CSS formatting with PHP [duplicate]

0

Hello

I'm displaying HTML content with CSS formatting using PHP's print_r, but I'm having doubts when single quotation marks, I've opened STYLE with single quotation marks, but inside the image selection it has 2 single quotes, but not is it working, how do I format it correctly?

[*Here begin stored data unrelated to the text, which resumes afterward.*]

(** [handle_set_custom_mining_job] up to the job declarator's verdict; [true]
    when the job is to be committed. *)
Definition validate_custom_job (d : N) (msg : SetCustomMiningJob) : handler bool :=
  user_identity ← with_registered_downstream d
    (ask (λ ds, SharedMap.with_ (extended_channels ds) (scmj_channel_id msg) ext_user_identity));
  jds ← ask job_declarator;
  match jds, user_identity with
  | None, _ =>
      forward_or_disconnect d
        (custom_error d msg ERROR_CODE_SET_CUSTOM_MINING_JOB_JD_NOT_SUPPORTED);;
      mret false
  | Some _, None =>
      forward_or_disconnect d
        (custom_error d msg ERROR_CODE_SET_CUSTOM_MINING_JOB_INVALID_CHANNEL_ID);;
      mret false
  | Some _, Some user_identity =>
      response ← ask_job_declarator msg user_identity;
      match response with
      | ScmjError request_id channel_id code =>
          forward_or_disconnect d
            (ToDownstream d (SetCustomMiningJobError request_id channel_id (custom_error_string code)));;
          mret false
      | ScmjOk _ _ _ => mret true
      end
  end.

(** ... and from there on. *)
Definition commit_custom_job (d : N) (msg : SetCustomMiningJob) : handler unit :=
  message ← with_registered_downstream d
    (focus extended_channels put_ext (scmj_channel_id msg)
       (mret (custom_error d msg ERROR_CODE_SET_CUSTOM_MINING_JOB_INVALID_CHANNEL_ID))
       (r ← transact (λ c, ext_on_set_custom_mining_job c msg);
        job_id ← ok_or_raise r
                   (λ e, disconnect (ChannelSv2 (ExtendedChannelServerSide e)) d);
        mret (ToDownstream d (SetCustomMiningJobSuccess (scmj_channel_id msg)
                                (scmj_request_id msg) job_id))));
  forward_or_disconnect d message.

Definition handle_set_custom_mining_job (d : N) (msg : SetCustomMiningJob) : handler unit :=
  commit ← validate_custom_job d msg;
  if (commit : bool) then commit_custom_job d msg else mret tt.

(** ** Templates

    The iteration orders of the maps are arguments. *)
Context (downstream_order : list N) (channel_order : N → list N).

<?php print_r("<div value='6_1' style='background-image: url('../img/banner-product.png')'></div>"); ?>
    
asked by anonymous 13.10.2016 / 00:40

3 answers

1

In this case it is not necessary to put the url path with quotation marks can be simply url(../img/banner-product.png) , getting:

print_r("<div value='6_1' style='background-image: url(../img/banner-product.png)'></div>");

another way, could also be:

print_r('<div value="6_1" style="background-image: url(../img/banner-product.png)"></div>');

But you can also escape quotation marks as follows, \" or \' , depends on how the string is involved, whether it is double-quotes or simple. Example:

print_r("<div value='6_1' style='background-image: url(\"../img/banner-product.png\")'></div>");
    
13.10.2016 / 01:22
0

Would not it be something with \" ?

<?php print_r("<div value='6_1' style='background-image: url(\"../img/banner-product.png\")'></div>"); ?>
    
13.10.2016 / 01:05
0

Try to use the scape character: \ '
Use the following code:

<?php echo '<div value="6_1" style="background-image: url(\'../img/banner-product.png\')"></div>'; ?>
    
13.10.2016 / 01:12